Portland, Oregon: More Than Just Portlandia
Oh, Portland. Land of the bearded hipster, home of the overpriced latte. We’ve all seen Portlandia by now, and we know all the gags: Portland is a city where everyone is from somewhere else, where every person lists on their dating profile that they love hiking and play guitar, and where day-drinking a craft beer at an ironically dive-y bar is a normal occurrence; where people want to know the name of the chicken they’re eating at the farm-to-table restaurant and every third person is a raw whole-foods ethical vegan.
And all those things are true.
But there’s so much more to Portland. This is a city full of rich history—it’s built on Native land, so I don’t just mean settler history. This is a city that is home to all kinds of less sitcom-worthy scenes than the hipsters, like punks and cyclists and farmers and scientists and artists and inventors. This is a city nestled into ancient mountains, surrounded by evergreen forests, and soothed by gentle rain nine months out of the year, keeping it lush, green and clean. This is a city that moves; there is a strong current of activism in Portland and it’s not just the mainstream liberals you hear about in the news.

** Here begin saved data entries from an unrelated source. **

(* ===== verification/CmdRun.v ===== *)
(** * Running commands

    The handlers of the client implement the calls of [Queue.v]; a sequence of
    commands, each of which opens and closes the queue, does so as well if a bucket
    holds one key.  For larger buckets the split function of the client is not
    idempotent, and its queues cannot be opened again. *)

From S2P Require Import Prelude BTree Os Item Vlog VlogIter Index IndexRecover IndexFile Options Bucket BucketPeek BucketPop BucketQueue.
From S2P Require Import BucketForks BucketDelete BucketOpen BucketCycle Names Buckets BucketsLoad BucketsSplit BucketsClose BucketsQueue.
From S2P Require Import BucketsPush BucketsSpec BucketsRead BucketsDelete BucketsOpen BucketsShovel Api Queue QueueForks Cmd.
From stdpp Require Import pretty.
From Stdlib Require Import Ascii.
#[local] Open Scope Z_scope.

(** ** Options *)

(** Bytes that [TrimSpace] keeps. *)
Definition printable (b : byte) : bool := BucketsLoad.ascii b && negb (asciiSpace b).

Lemma bytes_of_chars s : bytes_of s = Ascii.byte_of_ascii <$> chars s.
Proof. induction s as [|c s IH]; [done|]. cbn. by f_equal. Qed.

Lemma digit_printable c : is_digit c = true ∨ c = "-"%char → printable (Ascii.byte_of_ascii c) = true.
Proof. intros [Hc| ->]; [|done]. destruct c as [[] [] [] [] [] [] [] []]; try discriminate Hc; reflexivity. Qed.

Lemma TrimSpace_printable `{RenameIO} bs : Forall (λ b, printable b = true) bs → TrimSpace bs = bs.
Proof.
  intros Hbs. destruct bs as [|b bs]; [done|]. pose proof (Forall_inv Hbs) as [Ha Hs%negb_true_iff]%andb_true_iff. cbn [TrimSpace].
  rewrite Ha, Hs. cbn [negb]. apply Forall_reverse in Hbs. pose proof (reverse_involutive (b :: bs)) as Hrev.
  destruct (reverse (b :: bs)) as [|b' rs]; [done|]. pose proof (Forall_inv Hbs) as [Ha' Hs'%negb_true_iff]%andb_true_iff.
  cbn [trim_right]. by rewrite Ha', Hs'.
Qed.

Lemma bytes_of_app a b : bytes_of (a +:+ b) = bytes_of a ++ bytes_of b.
Proof. induction a as [|c a IH]; [done|]. change (Ascii.byte_of_ascii c :: bytes_of (a +:+ b) = Ascii.byte_of_ascii c :: (bytes_of a ++ bytes_of b)). by rewrite IH. Qed.

Section options.
Context `{RenameIO}.

Lemma optionsFromCtx_ok ctx opts :
  optionsFromCtx ctx = Ok opts →
  opts_ok opts ∧ 0 < ctx_GlobalDuration ctx "bucket-size" ∧
  sc_Func (opt_BucketSplitConf opts) = Some (cmd_split (ctx_GlobalDuration ctx "bucket-size")).
Proof.
  unfold optionsFromCtx. change DefaultOptions with (Ok (mkOptions SyncFull true ErrorModeAbort
    (default (mkBucketSplitConf None "") (match DefaultBucketSplitConf with Ok conf => Some conf | _ => None end)) 4)).
  cbn [mbind res_bind]. intros Hopts. set (d := ctx_GlobalDuration ctx "bucket-size") in *.
  assert (∃ sm, SyncMode_IsValid sm = true ∧ 0 < d ∧
    opts = mkOptions sm true ErrorModeAbort (mkBucketSplitConf (Some (cmd_split d)) ("cmd:" +:+ pretty d)) 4) as (sm & Hsm & Hd & ->).
  { repeat case_decide; cbn [mbind res_bind] in Hopts; try done; (destruct (Z.leb_spec d 0); [done|]); injection Hopts as <-;
      by refine (ex_intro _ _ (conj _ (conj _ eq_refl))). }
  split; [|done]. split.
  - unfold Validate. cbn. by rewrite Hsm.
  - apply TrimSpace_printable. change (String.list_byte_of_string ?s) with (bytes_of s). cbn [sc_Name opt_BucketSplitConf].
    rewrite bytes_of_app. apply Forall_app. split; [by repeat constructor|]. rewrite bytes_of_chars. apply Forall_fmap, Forall_forall.
    intros c Hc. by eapply digit_printable, decimal_chars.
Qed.
End options.

(** ** Handlers *)

Section handlers.
Context {T : Type → Type} `{BTreeLaws T} `{Host, Unix, !UnixLaws} `{MapRange, !MapRangeLaws} `{SortFunc, !SortFuncLaws}.
Context `{CopyPkg, Devices, Unicode} `{RenameIO, !RenameIOLaws} `{Paths}.
Implicit Types (bs : buckets T) (Q : gmap Key (gmap ForkName Items)).

(** What pop and peek print. *)
Definition lines (its : Items) : list byte := concat ((λ it, Item_String it ++ newline) <$> its).

Lemma lines_app its its' : lines (its ++ its') = lines its ++ lines its'.
Proof. unfold lines. by rewrite fmap_app, concat_app. Qed.

Definition printed_on (io : stdio) (bytes : list byte) : stdio := mkStdio (std_out io ++ bytes) (std_err io).

Lemma printed_nil io : printed_on io [] = io.
Proof. destruct io. unfold printed_on. by rewrite app_nil_r. Qed.

Lemma printed_app io a b : printed_on (printed_on io a) b = printed_on io (a ++ b).
Proof. unfold printed_on. cbn. by rewrite app_assoc. Qed.

Lemma Println_ok bytes io os : Println bytes io os = (Ok tt, printed_on io (bytes ++ newline), os).
Proof. done. Qed.

Lemma print_lines its io os : each (λ it, Println (Item_String it)) its io os = (Ok tt, printed_on io (lines its), os).
Proof.
  revert io. induction its as [|it its IH]; intros io; cbn [each]; [by rewrite printed_nil|].
  run. rewrite Println_ok, IH. change (lines (it :: its)) with ((Item_String it ++ newline) ++ lines its).
  by rewrite printed_app.
Qed.

Lemma print_collects op : collects (T := T) (print_items op) op (λ items io, printed_on io (lines items)).
Proof. intros items bs io os. unfold print_items. run. cbn [snd fst]. by rewrite print_lines. Qed.

Lemma print_all outs io : add_all (λ items io, printed_on io (lines items)) outs io = printed_on io (lines (concat outs)).
Proof.
  revert io. induction outs as [|out outs IH]; intros io; cbn; [by rewrite printed_nil|].
  unfold add_all in IH. rewrite IH, printed_app. unfold lines. by rewrite fmap_app, concat_app.
Qed.

(** ** Commands *)

(** The commands that need no fork and no second queue. *)
Inductive verb := VPush | VPop | VPeek | VLen | VClear.

Definition verb_handler (v : verb) : handler (T := T) :=
  match v with
  | VPush => handlePush
  | VPop => handlePop
  | VPeek => handlePeek
  | VLen => handleLen
  | VClear => handleClear
  end.

(** The calls that a command makes. *)
Definition verb_calls (v : verb) (ctx : cli_Context) : res (list call) :=
  match v with
  | VPush => items ← parse_args (ctx_Args ctx); Ok [CPush items]
  | VPop => Ok [CPop (ctx_Int ctx "number") ""]
  | VPeek => Ok [CPeek (ctx_Int ctx "number") ""]
  | VLen => Ok [CLen ""]
  | VClear =>
      if negb (ctx_IsSet ctx "to") && negb (ctx_IsSet ctx "from") then Ok [CLen ""; CClear]
      else Ok [CDelete "" (if ctx_IsSet ctx "from" then ctx_Int64 ctx "from" else - 2 ^ 63)
                 (if ctx_IsSet ctx "to" then ctx_Int64 ctx "to" else 2 ^ 63 - 1)]
  end.
(** * pymks: the MKS localization model

    A shallow embedding of [pymks/mks_localization_model.py]
    (class [MKSLocalizationModel]) and the properties of its
    constructor, [fit], [predict], [coeff], [resize_coeff] and
    [_reshape_feature].

    NumPy arrays are a shape together with the row-major (C order) buffer.
    Python objects that are shared by reference (the basis instances) live
    in a store indexed by locations; the model instance, the store and the
    record of the calls made to the methods of the basis and of the filter
    form the state that the methods thread.  Exceptions are values of [exn]; a method that raises leaves
    the state as it was at the point of the [raise]. *)

From stdpp Require Import functions strings list.
From Stdlib Require Import ZArith Lia.

Set Default Proof Using "Type".

(** ** Exceptions and outcomes *)

(** The last three constructors stand for any exception raised inside a
    collaborator (the basis, the filter, [scipy.linalg.lstsq]); the others
    are raised by the model's own code or by NumPy indexing and reshaping. *)
Inductive exn : Type :=
| RuntimeError (msg : string)
| AttributeError (msg : string)
| ValueError (msg : string)
| IndexError (msg : string)
| BasisError (msg : string)
| FilterError (msg : string)
| LstsqError (msg : string).

Inductive outcome (A : Type) : Type :=
| Returned (a : A)
| Raised (e : exn).
Arguments Returned {A} a.
Arguments Raised {A} e.

Global Instance outcome_ret : MRet outcome := λ A a, Returned a.

Global Instance outcome_bind : MBind outcome := λ A B f m,
  match m with
  | Returned a => f a
  | Raised e => Raised e
  end.

(** A [for] loop that threads an accumulator and stops at the first
    exception. *)
Fixpoint for_loop {A S : Type} (body : S → A → outcome S) (l : list A) (s : S)
  : outcome S :=
  match l with
  | [] => Returned s
  | x :: l' => s' ← body s x; for_loop body l' s'
  end.

(** ** NumPy arrays *)

Module NumPy.

Record ndarray (A : Type) : Type :=
  mk_ndarray { shape : list nat; data : list A }.
Arguments mk_ndarray {A} shape data.
Arguments shape {A} _.
Arguments data {A} _.

(** [np.prod] of a shape: the number of elements. *)
Definition numel (s : list nat) : nat := foldr Nat.mul 1 s.

Definition ndim {A} (X : ndarray A) : nat := length (shape X).

(** Every array NumPy builds has a buffer of [numel shape] elements. *)
Definition wf {A} (X : ndarray A) : Prop :=
  length (data X) = numel (shape X).

(** [X.reshape(new_shape)] for a shape of non-negative integers: the
    buffer is kept, and the call raises [ValueError] when the number of
    elements differs. *)
Definition reshape {A} (X : ndarray A) (new_shape : list nat)
  : outcome (ndarray A) :=
  if decide (numel new_shape = numel (shape X))
  then Returned (mk_ndarray new_shape (data X))
  else Raised (ValueError "cannot reshape array").

(** [np.zeros(shape)], for the zero of the element type. *)
Definition zeros {A} (zero : A) (s : list nat) : ndarray A :=
  mk_ndarray s (replicate (numel s) zero).

(** [a[None]]: a new leading axis of length one. *)
Definition add_axis {A} (X : ndarray A) : ndarray A :=
  mk_ndarray (1 :: shape X) (data X).

(** [a[1:]]: the first axis without its first entry (a 0-d array cannot
    be sliced: [IndexError]). *)
Definition drop_first {A} (X : ndarray A) : outcome (ndarray A) :=
  match shape X with
  | [] => Raised (IndexError "too many indices for array")
  | n :: s => Returned (mk_ndarray ((n - 1) :: s) (drop (numel s) (data X)))
  end.

(** Offset of a multi-index in C order. *)
Fixpoint ravel (s idx : list nat) : nat :=
  match s, idx with
  | _ :: s', i :: idx' => i * numel s' + ravel s' idx'
  | _, _ => 0
  end.

(** A multi-index is valid for a shape when it has one entry per axis,
    each below the length of its axis. *)
Definition valid_index (s idx : list nat) : Prop :=
  Forall2 (λ i n, i < n) idx s.

Global Instance valid_index_dec s idx : Decision (valid_index s idx).
Proof. unfold valid_index. apply _. Defined.

(** [a[i, j, ...]] with one integer per axis: a scalar. *)
Definition getitem {A} (X : ndarray A) (idx : list nat) : outcome A :=
  if decide (valid_index (shape X) idx)
  then match data X !! ravel (shape X) idx with
       | Some x => Returned x
       | None => Raised (IndexError "index out of bounds")
       end
  else Raised (IndexError "index out of bounds").

(** [a[i, j, ...]] with integers for the leading axes only: the
    sub-array over the remaining axes. *)
Definition subarray {A} (X : ndarray A) (idx : list nat)
  : outcome (ndarray A) :=
  let outer := take (length idx) (shape X) in
  let inner := drop (length idx) (shape X) in
  if decide (valid_index outer idx)
  then Returned (mk_ndarray inner
         (take (numel inner) (drop (ravel outer idx * numel inner) (data X))))
  else Raised (IndexError "index out of bounds").

(** [a[i, j, ...] = x] with one integer per axis. *)
Definition setitem {A} (X : ndarray A) (idx : list nat) (x : A)
  : outcome (ndarray A) :=
  if decide (valid_index (shape X) idx)
  then Returned (mk_ndarray (shape X) (<[ravel (shape X) idx := x]> (data X)))
  else Raised (IndexError "index out of bounds").

(** [np.ndindex(shape)]: all the multi-indices, last axis fastest. *)
Fixpoint ndindex (s : list nat) : list (list nat) :=
  match s with
  | [] => [[]]
  | n :: s' => i ← seq 0 n; (i ::.) <$> ndindex s'
  end.

(** Broadcasting a value to a one-dimensional target of [m] entries, as an
    assignment to a slice does: leading axes of length one are ignored,
    and a single element is repeated. *)
Fixpoint strip_ones (s : list nat) : list nat :=
  match s with
  | 1 :: s' => strip_ones s'
  | _ => s
  end.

Portland also has some truly hidden gems tucked away between the myriad craft breweries and artisanal ice cream shops.
One of my favorite places in town is a little bar in SE Portland. A rustic sign, barely visible, declares its name: A Roadside Attraction. You approach it thinking it's someone's junky garage; the outside appears to be cobbled together out of old tin siding and rusty wagon wheels. A man who looks like Tom Petty casually checks your ID on the way in, and as you enter the covered patio, you suddenly feel like you're in a hobbit hole, if the hobbit living there was your grandpa. Fire pits are surrounded by tables, benches and chairs. The walls are littered with what can only be described as old-timey junk. You enter the building itself--which looks like a dumpy speakeasy, complete with piano and pool table--and order a $4 Evan Williams at the cash-only bar. This is not the place to order a cocktail.
The food is surprisingly good, and not entirely traditional bar food (although they have that too). You order a bowl of beans and rice to go with your whiskey, staring at the knick-knacks madly scattered around the room. Some guy in a sweatshirt brings you your food, and you sincerely hope he's actually from the kitchen. A little local hot sauce spices it up and makes for a satisfying, inexpensive meal. You leave feeling like you've been in another country, or even another world. The sounds of the street seem jarring, and you realize you didn't even remember where you were while you were in there.
For nature and beauty, look no further than one of the most amazing tourist attractions I’ve ever been to: the Portland Japanese Gardens, up in the southwest hills by the zoo and the arboretum. And I know I have good taste, because the former Japanese ambassador himself, His Excellency Nobuo Matsunaga, declared it “the most beautiful and authentic Japanese garden in the world outside of Japan.”
Set on nine acres, the park is composed of eight different gardens--everything from a traditional sand garden (like a mass scale version of those little ones people keep on their desks) to a tea garden, where guests can attend a demonstration of the formal Japanese tea ceremony every Wednesday. The park is beautifully designed so that something is always in season; it is one of the few places I’ve seen that is gorgeous all year round, and is worth going every season to get the full range of its presentations.
It would be impossible to list here all the lesser-known wonders of this city. But it is a place worth exploring beyond the major tourist attractions; a city full of sound, light, beauty and energy.